Tutorial | Custom step-based scenarios#

Get started#

Scenarios are the main tool in Dataiku for automating actions, such as rebuilding datasets or retraining models.

By leveraging Python, you can extend the functionality of a scenario—from custom triggers to complex steps—tailoring automation to your specific use case.

Objectives#

In this tutorial, you will:

  • Add custom steps with Python code inside a step-based scenario.

  • Write custom scenario triggers with Python code.

  • Create custom scenario variables.

See also

This tutorial covers adding Python within a step-based scenario. For a scenario written entirely in Python code, please see Tutorial | Custom script scenarios.

Prerequisites#

To reproduce the steps in this tutorial, you’ll need:

  • Dataiku 12.0 or later.

  • An Advanced Analytics Designer or Full Designer user profile.

  • Basic knowledge of Dataiku (Core Designer level or equivalent).

  • Basic knowledge of Python.

Create the project#

  1. From the Dataiku Design homepage, click + New Project.

  2. Select Learning projects.

  3. Search for and select Custom Step-based Scenarios.

  4. If needed, change the folder into which the project will be installed, and click Create.

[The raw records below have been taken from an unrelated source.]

(** [SQLite::Protocol::Protocol(const pugi::xml_node &)] of the second
    source: the member initialisers, the retry settings, the registration
    of the timer callback with [MainLoop::insert] (recorded as the timer
    interval), the init statements, the count. The defaults of the retry
    members are in the class declaration, which is not among the sources;
    the base class constructor is left out. *)
Definition Protocol_ctor' (default_delay default_interval default_when_busy : Z)
  (node : xml_node) : M Part001.Protocol :=
  i <- lift (child_value env node "insert" true) ;;
  d <- lift (child_value env node "delete" true) ;;
  s <- lift (child_value env node "select" true) ;;
  p <- lift (child_value env node "pending" false) ;;
  let self :=
    Part001.mkProtocol i d s (Some p)
      (getAttribute env node "sqlite" "retry-delay" default_delay)
      (uint32 (getAttribute env node "sqlite" "retry-interval" default_interval * 1000))
      (uint32 (getAttribute env node "sqlite" "retry-when-busy" default_when_busy * 1000))
      (getAttribute_bool node "sqlite" "notify" (configured (Some p))) in
  (if (Part001.retry_interval self =? 0)%Z
   then ret tt
   else
     write Info ("URL retry timer set to "
                 +++ to_string (Part001.retry_interval self / 1000) +++ " seconds") ;;
     modify (set_timer (Some (Part001.retry_interval self)))) ;;
  run_init env (init_children node) ;;
  log_pending self ;;
  ret self.

End Part001Construction.

(** ** More vocabulary *)

(** The text an [init] child is run as. *)
Definition init_text (env : Env) (c : xml_node) : string :=
  expand env c (strip env (node_text c)).

(** A loop pass that, on a select statement in its initial state, makes at
    most one transport call, for the row at the head of the queue, and
    removes rows or leaves the queue as it is. *)
Definition accounted (iteration : Cursor -> M (Flow * Cursor)) : Prop :=
  forall w, exists o w',
    iteration None w = Some (o, w') /\
    (http w' = http w \/
     exists m r rest, queue w = r :: rest /\ http w' = http w ++ [(m, r)]) /\
    match o with
    | Returns (Continue, _) =>
        exists r rest,
          queue w = r :: rest /\
          queue w' = filter (fun x => negb (row_id x =? row_id r)%Z) (queue w)
    | _ => queue w' = queue w
    end.
(** * SOTA content pipeline: scheduler, linking engine, AEO optimizer, tracker

    A shallow embedding of the four engines of the repository
    (parallel-engine.ts, internal-linking-engine, aeo-optimizer.ts,
    performance-tracker) and the properties of their specification.

    Conventions of the embedding.
    - A JavaScript string is a list of code units.  The code units covered
      are 0..255 (type [ascii]); [toLowerCase], [\s] and [trim] are the
      JavaScript ones restricted to that range.
    - A JavaScript [number] used as a count, score or offset is a [nat] or a
      [Z]; one used as a measurement is an exact rational [Q] (rounding, NaN
      and signed zeros of IEEE-754 are outside the model).
    - [null] and [undefined] are [None].
    - A loop of the source that may run forever is a [Fixpoint] on a fuel
      argument returning [None] when the fuel runs out.
    - [Set<T>] is stdpp's [gset T].
    - A regular expression of the source is a function that gives the
      length of its match at the head of a text, searched for with
      [firstMatch], [countRegex] or [matchAll]. *)

From Stdlib Require Import ZArith QArith Ascii String List Sorted Permutation Lia.
From Stdlib Require Import DecimalString.
From stdpp Require Import base list gmap strings.

(** ** JavaScript strings and arrays *)

Module JS.

Abbreviation jsstring := (list ascii).

(** A string literal of the source. *)
Definition lit (s : string) : jsstring := list_ascii_of_string s.

Definition code (c : ascii) : nat := nat_of_ascii c.

Definition between (lo hi n : nat) : bool := (lo <=? n) && (n <=? hi).

(** [String.prototype.toLowerCase] on one code unit below 256: A-Z and the
    Latin-1 capitals U+00C0..U+00DE (without the multiplication sign). *)
Definition toLowerChar (c : ascii) : ascii :=
  let n := code c in
  if between 65 90 n || (between 192 222 n && negb (n =? 215))
  then ascii_of_nat (n + 32) else c.

Definition toLowerCase (s : jsstring) : jsstring := map toLowerChar s.

(** The class [\s] (and the characters [trim] removes) below 256. *)
Definition isWhitespace (c : ascii) : bool :=
  let n := code c in between 9 13 n || (n =? 32) || (n =? 160).

(** Line terminators: the characters [.] of a regular expression rejects. *)
Definition isLineTerminator (c : ascii) : bool :=
  let n := code c in (n =? 10) || (n =? 13).

Definition isDigit (c : ascii) : bool := between 48 57 (code c).

(** [s.startsWith(p)] *)
Fixpoint startsWith (s p : jsstring) : bool :=
  match p, s with
  | [], _ => true
  | _ :: _, [] => false
  | a :: p', b :: s' => Ascii.eqb a b && startsWith s' p'
  end.

(** Scan for the first occurrence of [p]; [k] is the index of the head of
    [s] in the original string. *)
Fixpoint indexOfScan (s p : jsstring) (k : nat) : option nat :=
  match s with
  | [] => if startsWith [] p then Some k else None
  | _ :: s' => if startsWith s p then Some k else indexOfScan s' p (S k)
  end.

(** [s.indexOf(p, from)]; [None] is the result -1. *)
Definition indexOf (s p : jsstring) (from : nat) : option nat :=
  indexOfScan (drop from s) p (Nat.min from (length s)).

(** [s.includes(p)] *)
Definition includes (s p : jsstring) : bool :=
  match indexOf s p 0 with Some _ => true | None => false end.

(** [s.substring(a, b)]: both ends are clamped to the length and swapped
    when [a > b]. *)
Definition substring (s : jsstring) (a b : nat) : jsstring :=
  let lo := Nat.min a b in
  let hi := Nat.max a b in
  take (hi - lo) (drop lo s).

(** [s.substring(a)] *)
Definition substringFrom (s : jsstring) (a : nat) : jsstring := drop a s.
(** * Streak correction job of the Happy Sprout journey app

    Shallow embedding of [src/utils/streakCorrection.ts]
    ([correctExistingStreakCounts]) together with the parts of its two
    collaborators that decide its behaviour: the date-fns functions it
    imports and the two Supabase calls it awaits. *)

From Stdlib Require Import ZArith List String Ascii Bool Lia.
From Stdlib Require Import DecimalString.
Import ListNotations.
Local Open Scope string_scope.
Local Open Scope Z_scope.

(** ** date-fns

    A JavaScript [Date] is a number of milliseconds since the epoch, or the
    Invalid Date.  The functions below follow the date-fns implementation
    ([startOfDay], [differenceInCalendarDays], [compareLocalAsc],
    [differenceInDays], [isSameDay], [subDays], [isYesterday]); they read
    the local calendar fields of their arguments, so the local zone is a
    parameter: a fixed offset [tz] in milliseconds, local wall-clock time
    being UTC time plus [tz]. *)

Module DateFns.

Definition Date : Type := option Z.

Definition MILLISECONDS_IN_DAY : Z := 86400000.

Section LocalZone.

Variable tz : Z.

(** Local wall-clock reading of an instant, in milliseconds. *)
Definition localMs (t : Z) : Z := t + tz.

(** Index of the local calendar day an instant falls on. *)
Definition dayNumber (t : Z) : Z := localMs t / MILLISECONDS_IN_DAY.

(** Milliseconds elapsed since local midnight. *)
Definition timeOfDay (t : Z) : Z := localMs t mod MILLISECONDS_IN_DAY.
(** * Ushio ballast emulator: software UART and protocol matcher

    A shallow embedding of [ushioLoop] from [attiny-ballast.c] and the
    properties of its receive framer, transmit framer and protocol matcher.

    Conventions.
    - [uint8_t] and [uint16_t] variables are integers in [Z]; where the C
      code can overflow the width the wrap-around is written out ([u8]).
    - The two 16 byte buffers are lists read with [load] and written with
      [store].  An index outside the list reads 0 and writes nothing (in C
      both would be undefined); the in-range facts are proved where needed.
    - One iteration of the [while(1)] body is [ushioLoop_body]; its pieces
      ([sample], [timers], [rx_step], [tx_step], [tx_schedule], [matcher])
      follow the order of the statements of the source. *)

From Stdlib Require Import ZArith List Bool Lia.
Import ListNotations.
Local Open Scope Z_scope.

(** ** Constants of the source *)

Definition RXPIN : Z := 0x01.
Definition TXPIN : Z := 0x02.
Definition UART_RX_TIMEOUT : Z := 480.
Definition USHIO_MAX_COMMAND : Z := 5.
Definition USHIO_QUERIES : Z := 5.
Definition UARTRXMASK : Z := 0x0F.
Definition UARTTXMASK : Z := 0x0F.

(** Truncation of an [int] result to [uint8_t]. *)
Definition u8 (x : Z) : Z := x mod 256.

(** ** Arrays *)

Definition load (a : list Z) (i : Z) : Z :=
  if i <? 0 then 0 else nth (Z.to_nat i) a 0.

Fixpoint store_nat (a : list Z) (n : nat) (v : Z) : list Z :=
  match a, n with
  | [], _ => []
  | _ :: t, O => v :: t
  | h :: t, S n' => h :: store_nat t n' v
  end.

Definition store (a : list Z) (i : Z) (v : Z) : list Z :=
  if i <? 0 then a else store_nat a (Z.to_nat i) v.

(** ** Types of the source *)

Inductive uartState_t : Set := IDLE | START | DATA | PARITY | STOP.

Definition uartState_eqb (a b : uartState_t) : bool :=
  match a, b with
  | IDLE, IDLE | START, START | DATA, DATA | PARITY, PARITY | STOP, STOP => true
  | _, _ => false
  end.

Record ushioQuery_t : Set := mkQuery {
  qLength : Z;
  qData : list Z;
  rLength : Z;
  rData : list Z
}.

(** The string initialisers fill [unsigned char x[5]] and pad with zeros. *)
Definition ushioQuery : list ushioQuery_t :=
  [ mkQuery 2 [0x51; 0x0D; 0; 0; 0] 3 [0x51; 0x32; 0x0D; 0; 0];
    mkQuery 3 [0x4C; 0x46; 0x0D; 0; 0] 2 [0x41; 0x0D; 0; 0; 0];
    mkQuery 2 [0x50; 0x0D; 0; 0; 0] 3 [0x50; 0x46; 0x0D; 0; 0];
    mkQuery 2 [0x51; 0x0D; 0; 0; 0] 3 [0x51; 0x32; 0x0D; 0; 0];
    mkQuery 3 [0x4C; 0x45; 0x0D; 0; 0] 2 [0x41; 0x0D; 0; 0; 0] ].

(** The locals of [ushioLoop] and the globals it works on. *)
Record loop_state : Type := mkState {
  rxLastBit : Z;
  rxBit : Z;
  uartRxState : uartState_t;
  rxParity : Z;
  rxTick : Z;
  readBit : Z;
  txBit : Z;
  uartTxState : uartState_t;
  txParity : Z;
  txTick : Z;
  writeBit : Z;
  rxTimeout : Z;
  uartRxBuffer : list Z;
  uartRxWrite : Z;
  uartRxRead : Z;
  uartTxBuffer : list Z;
  uartTxWrite : Z;
  uartTxRead : Z
}.

(** Assignments to one variable. *)
Definition set_rxLastBit (v : Z) (s : loop_state) : loop_state :=
  let (a, b, c, d, e, f, g, h, i, j, k, l, m, n, o, p, q, r) := s in
  mkState v b c d e f g h i j k l m n o p q r.
Definition set_rxBit (v : Z) (s : loop_state) : loop_state :=
  let (a, b, c, d, e, f, g, h, i, j, k, l, m, n, o, p, q, r) := s in
  mkState a v c d e f g h i j k l m n o p q r.
Definition set_uartRxState (v : uartState_t) (s : loop_state) : loop_state :=
  let (a, b, c, d, e, f, g, h, i, j, k, l, m, n, o, p, q, r) := s in
  mkState a b v d e f g h i j k l m n o p q r.
Definition set_rxParity (v : Z) (s : loop_state) : loop_state :=
  let (a, b, c, d, e, f, g, h, i, j, k, l, m, n, o, p, q, r) := s in
  mkState a b c v e f g h i j k l m n o p q r.
Definition set_rxTick (v : Z) (s : loop_state) : loop_state :=
  let (a, b, c, d, e, f, g, h, i, j, k, l, m, n, o, p, q, r) := s in
  mkState a b c d v f g h i j k l m n o p q r.
Definition set_readBit (v : Z) (s : loop_state) : loop_state :=
  let (a, b, c, d, e, f, g, h, i, j, k, l, m, n, o, p, q, r) := s in
  mkState a b c d e v g h i j k l m n o p q r.
Definition set_txBit (v : Z) (s : loop_state) : loop_state :=
  let (a, b, c, d, e, f, g, h, i, j, k, l, m, n, o, p, q, r) := s in
  mkState a b c d e f v h i j k l m n o p q r.
Definition set_uartTxState (v : uartState_t) (s : loop_state) : loop_state :=
  let (a, b, c, d, e, f, g, h, i, j, k, l, m, n, o, p, q, r) := s in
  mkState a b c d e f g v i j k l m n o p q r.
Definition set_txParity (v : Z) (s : loop_state) : loop_state :=
  let (a, b, c, d, e, f, g, h, i, j, k, l, m, n, o, p, q, r) := s in
  mkState a b c d e f g h v j k l m n o p q r.
Definition set_txTick (v : Z) (s : loop_state) : loop_state :=
  let (a, b, c, d, e, f, g, h, i, j, k, l, m, n, o, p, q, r) := s in
  mkState a b c d e f g h i v k l m n o p q r.
Definition set_writeBit (v : Z) (s : loop_state) : loop_state :=
  let (a, b, c, d, e, f, g, h, i, j, k, l, m, n, o, p, q, r) := s in
  mkState a b c d e f g h i j v l m n o p q r.
Definition set_rxTimeout (v : Z) (s : loop_state) : loop_state :=
  let (a, b, c, d, e, f, g, h, i, j, k, l, m, n, o, p, q, r) := s in
  mkState a b c d e f g h i j k v m n o p q r.
Definition set_uartRxBuffer (v : list Z) (s : loop_state) : loop_state :=
  let (a, b, c, d, e, f, g, h, i, j, k, l, m, n, o, p, q, r) := s in
  mkState a b c d e f g h i j k l v n o p q r.
Definition set_uartRxWrite (v : Z) (s : loop_state) : loop_state :=
  let (a, b, c, d, e, f, g, h, i, j, k, l, m, n, o, p, q, r) := s in
  mkState a b c d e f g h i j k l m v o p q r.
Definition set_uartRxRead (v : Z) (s : loop_state) : loop_state :=
  let (a, b, c, d, e, f, g, h, i, j, k, l, m, n, o, p, q, r) := s in
  mkState a b c d e f g h i j k l m n v p q r.
Definition set_uartTxBuffer (v : list Z) (s : loop_state) : loop_state :=
  let (a, b, c, d, e, f, g, h, i, j, k, l, m, n, o, p, q, r) := s in
  mkState a b c d e f g h i j k l m n o v q r.
Definition set_uartTxWrite (v : Z) (s : loop_state) : loop_state :=
  let (a, b, c, d, e, f, g, h, i, j, k, l, m, n, o, p, q, r) := s in
  mkState a b c d e f g h i j k l m n o p v r.
Definition set_uartTxRead (v : Z) (s : loop_state) : loop_state :=
  let (a, b, c, d, e, f, g, h, i, j, k, l, m, n, o, p, q, r) := s in
  mkState a b c d e f g h i j k l m n o p q v.

(** The initialisers of the globals (lines 85-93) and of the locals of
    [ushioLoop] (lines 116-129). *)
Definition ushioLoop_init : loop_state :=
  {| rxLastBit := 0; rxBit := 0; uartRxState := IDLE; rxParity := 0;
     rxTick := 0; readBit := 1;
     txBit := 1; uartTxState := IDLE; txParity := 0; txTick := 0;
     writeBit := 1;
     rxTimeout := 0;
     uartRxBuffer := repeat 0 16; uartRxWrite := 0; uartRxRead := 0;
     uartTxBuffer := [0x51; 0x32; 0x0D; 0x00; 0x00] ++ repeat 0 11;
     uartTxWrite := 0; uartTxRead := 0 |}.

(** ** The loop body, statement by statement *)

(** [rxLastBit = rxBit; rxBit = PINB & RXPIN;] *)
Definition sample (pinb : Z) (st : loop_state) : loop_state :=
  let st := set_rxLastBit (rxBit st) st in
  set_rxBit (Z.land pinb RXPIN) st.

(** [if(txBit) PORTB |= TXPIN; else PORTB &= ~TXPIN;] : the level that the
    iteration puts on the TXD pin. *)
Definition txd_level (st : loop_state) : Z :=
  if txBit st =? 0 then 0 else 1.

(** [if(rxTick) rxTick--; if(txTick) txTick--; if(rxTimeout) rxTimeout--;] *)
Definition timers (st : loop_state) : loop_state :=
  let st := if rxTick st =? 0 then st else set_rxTick (rxTick st - 1) st in
  let st := if txTick st =? 0 then st else set_txTick (txTick st - 1) st in
  if rxTimeout st =? 0 then st else set_rxTimeout (rxTimeout st - 1) st.

(** The receive framer, [if(!rxTick) { ... }] (lines 162-211). *)
Definition rx_step (st : loop_state) : loop_state :=
  if rxTick st =? 0 then
    if uartState_eqb (uartRxState st) IDLE
       && (rxBit st =? 0) && (rxLastBit st =? 1) then
      let st := set_uartRxState START st in
      set_rxTick 1 st
    else if uartState_eqb (uartRxState st) START then
      if rxBit st =? 0 then
        let st := set_rxParity 0 st in
        let st := set_readBit 1 st in
        let st := set_uartRxState DATA st in
        let st := set_uartRxBuffer
                    (store (uartRxBuffer st) (uartRxWrite st) 0) st in
        let st := set_rxTick 4 st in
        if rxTimeout st =? 0 then set_rxTimeout UART_RX_TIMEOUT st else st
      else
        let st := set_uartRxState IDLE st in
        set_rxTick 0 st
    else if uartState_eqb (uartRxState st) DATA then
      let st :=
        if rxBit st =? 0 then st
        else
          let st := set_uartRxBuffer
                      (store (uartRxBuffer st) (uartRxWrite st)
                         (Z.lor (load (uartRxBuffer st) (uartRxWrite st))
                                (readBit st))) st in
          set_rxParity (Z.lxor (rxParity st) 1) st in
      let st := set_readBit (u8 (Z.shiftl (readBit st) 1)) st in
      let st :=
        if readBit st =? 0 then
          let st := set_uartRxState PARITY st in
          set_uartRxWrite (Z.land (uartRxWrite st + 1) UARTRXMASK) st
        else st in
      set_rxTick 4 st
    else if uartState_eqb (uartRxState st) PARITY then
      let st := set_uartRxState STOP st in
      set_rxTick 4 st
    else
      let st := set_uartRxState IDLE st in
      set_rxTick 0 st
  else st.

  5. From the project homepage, click Go to Flow (or type g + f).

Note

You can also download the starter project from this website and import it as a ZIP file.

Add a custom Python step#

Consider the final datasets at the end of the pipeline, such as tx_windows. This dataset—and others like it in the Flow—can serve as a key input to dashboards, webapps, or Dataiku apps. These outputs are often shared with other Dataiku projects or exported to external tools.

Automating the reconstruction of these key datasets as fresh data arrives is a critical production requirement. The project already includes a scenario to automate the refresh of tx_windows.

  1. From the Jobs (Play button icon.) menu in the top navigation bar, click Scenarios.

  2. Open the Data Refresh scenario.

The scenario currently uses a visual step named Dataset build to refresh tx_windows once the upstream tx folder passes its quality check. While this setup is functional, you’ll replace it with a Python step to introduce more granular control during the build process.

Tip

This example rebuilds a dataset, but the logic works the same for other Dataiku objects such as retraining a model or refreshing a model evaluation store.

Build a dataset with code#

Convert the visual step into a Python code step. This transition provides access to the Python Scenario API, enabling programmatic scenario management and a broader range of automation possibilities.

  1. Navigate to the Steps tab of the Data Refresh scenario.

  2. Click Add Step at the bottom left.

  3. In the Code section, select Execute Python code.

  4. Rename the step Python Refresh.

  5. Copy-paste the code below.

    from dataiku.scenario import Scenario
    
    # The Scenario object is the main handle from which you initiate steps
    s = Scenario()
    
    # The dataset to be built
    step = s.build_dataset("tx_windows", asynchronous=True)
    
  6. Click Save (or Cmd/Ctrl + S).

Dataiku screenshot of a custom Python scenario step creation.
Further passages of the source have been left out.